Table of Contents
1. Introduction
2. Pipeline
3. Pipeline with Grid Search
4. Pipeline with ColumnTransformer, GridSearchCV
5. Pipeline with Feature Selection

1. Introduction
Preparing the dataset for the algorithm, designing the model, and adjusting the hyperparameters of the algorithm, which is at the discretion of the developer, to generalize the model and to reach the optimum accuracy value were mentioned in the previous articles. As we know, there are alternative solutions at the developer’s disposal for both model preprocessing, data preprocessing and adjusting the hyperparameters of the algorithm. The developer is responsible for applying the most appropriate combinations and keeping his project optimum in terms of both accuracy and generalization. This article includes implementing all these mentioned operations and more in one go with the pipeline offered by sklearn.
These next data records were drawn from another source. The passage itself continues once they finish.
Definition ReplaySuccessfulResponse (g : group) (response : WireResponse)
    : group * (presult (list LogicalReadView) * Z) :=
  match wr_provenance response with
  | None => (g, (Err (read_error ErrorInvalidRequest 0 "replay_identity"), 0))
  | Some wire =>
  if replay_identity_error g response then
    (g, (Err (read_error ErrorInvalidRequest 0 "replay_identity"), 0))
  else if negb (zlen (do_words (wr_decoded response)) =? rr_quantity (cr_physical g)) then
    (g, (Err (read_error ErrorInvalidRange (rr_function (cr_physical g)) "physical_words"), 0))
  else
  let '(dependents, views) := replay_loop g response wire (cr_dependents g) in
  match views with
  | Err err =>
      (set_lifecycle g (cr_physical g) dependents (cr_writeBegun g) (cr_completed g)
         (cr_tcpTransport g), (Err err, 0))
  | Ok views =>
      (set_lifecycle g (cr_physical g) dependents (cr_writeBegun g) true (cr_tcpTransport g),
       (Ok views, zlen views))
  end
  end.
(** Cancelling an active dependent removes it from the active ones. *)
Lemma cancel_actives before after d :
  is_active d = true ->
  actives (before ++ with_dependent_state dependentCancelled d :: after)
  = actives before ++ actives after /\
  zlen (actives (before ++ d :: after)) = zlen (actives before ++ actives after) + 1.
Proof.
  intros Ha. rewrite !actives_app, !actives_cons, Ha. split; [done|].
  rewrite !zlen_app, zlen_cons. lia.
Qed.

(** The hull the narrowing loop computes. *)
Lemma hull_loop_spec excluded ds acc h :
  Forall slice_ok ds ->
  match h with None => acc = [] | Some (a, b) => hull_of acc a b end ->
  let rs := dep_request <$>
              base.filter (fun d => view_id d <> excluded) (actives ds) in
  match hull_loop excluded ds h with
  | None => acc ++ rs = []
  | Some (a, b) => hull_of (acc ++ rs) a b
  end.
Proof.
  intros Hs. revert acc h. induction Hs as [|d ds Hd Hs IH]; intros acc h Hh; cbv zeta.
  { cbn. rewrite app_nil_r. by destruct h as [[]|]. }
  cbn [hull_loop]. rewrite actives_cons. destruct (is_active d); cbn [negb]; [|by apply IH].
  rewrite filter_cons. fold (view_id d).
  destruct (view_id d =? excluded) eqn:E; bool_hyps.
  { rewrite decide_False by tauto. by apply IH. }
  rewrite decide_True by done. rewrite fmap_cons, cons_middle, app_assoc. apply IH.
  assert (Ew : wrap32 (sl_logicalOffset (cd_slice d) + sl_logicalWords (cd_slice d))
               = hi (dep_request d)).
  { unfold slice_ok in Hd. cbn in Hd. unfold hi. cbn. apply wrap32_id. unfold u32. lia. }
  rewrite Ew. change (sl_logicalOffset (cd_slice d)) with (lo (dep_request d)).
  destruct h as [[a b]|].
  - destruct Hh as (Hall & (r1 & I1 & E1) & (r2 & I2 & E2)). split; [|split].
    + intros r [Hr|Hr%list_elem_of_singleton]%elem_of_app; [apply Hall in Hr|subst r];
        pose proof (Hall r1 I1); repeat case_test; bool_hyps; lia.
    + case_test; [exists (dep_request d)|exists r1];
        rewrite elem_of_app, list_elem_of_singleton; auto.
    + case_test; [exists (dep_request d)|exists r2];
        rewrite elem_of_app, list_elem_of_singleton; auto.
  - subst acc. cbn [app]. split; [|split].
    + intros r ->%list_elem_of_singleton. lia.
    + exists (dep_request d). by rewrite list_elem_of_singleton.
    + exists (dep_request d). by rewrite list_elem_of_singleton.
Qed.
(* ===== verification/TcpTransportFacts.v ===== *)
(** The transport over its owner: whatever its operations, their surroundings and other
    threads do, it acts on the owner only by the owner's own operations, so that a
    physical request satisfies at most one waiter over the whole life of a link; and a
    write that fails never leaves its request in flight. *)

From S2P Require Import Prelude Pdu DeviceId DeviceIdTolerant TcpAdu TcpOwner TcpOwnerFacts Coalescing TcpTimeline TcpOperation TcpOperationFacts TcpTransport.

(** * Owners reached by their operations *)

(** [out] are responses, in their order, of the correlations on the way, and every
    operation satisfies [P]. *)
Definition moves (P : owner_op -> Prop) (o o' : owner) (out : list WireResponse) : Prop :=
  exists ops, Forall P ops /\ fst (run_ops o ops) = o' /\ out `sublist_of` snd (run_ops o ops).

Lemma run_ops_app o ops ops' :
  run_ops o (ops ++ ops') =
  (fst (run_ops (fst (run_ops o ops)) ops'),
   snd (run_ops o ops) ++ snd (run_ops (fst (run_ops o ops)) ops')).
Proof.
  revert o. induction ops as [|op ops IH]; intros o; cbn; [by destruct (run_ops o ops')|].
  destruct (run_op o op) as [o1 rs]. rewrite IH. destruct (run_ops o1 ops) as [o2 rs']. cbn.
  by rewrite app_assoc.
Qed.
All headers are supported with python implementation.
2. Pipeline
In its most basic form, the pipeline is to implement the specified data preprocessing operations and the model into the dataset with a single line:
IN[1]
iris=load_iris()
iris_data =iris.data
iris_target=iris.target
IN[2]
x_train,x_test,y_train,y_test = train_test_split(iris_data, iris_target,test_size=0.2, random_state=2021)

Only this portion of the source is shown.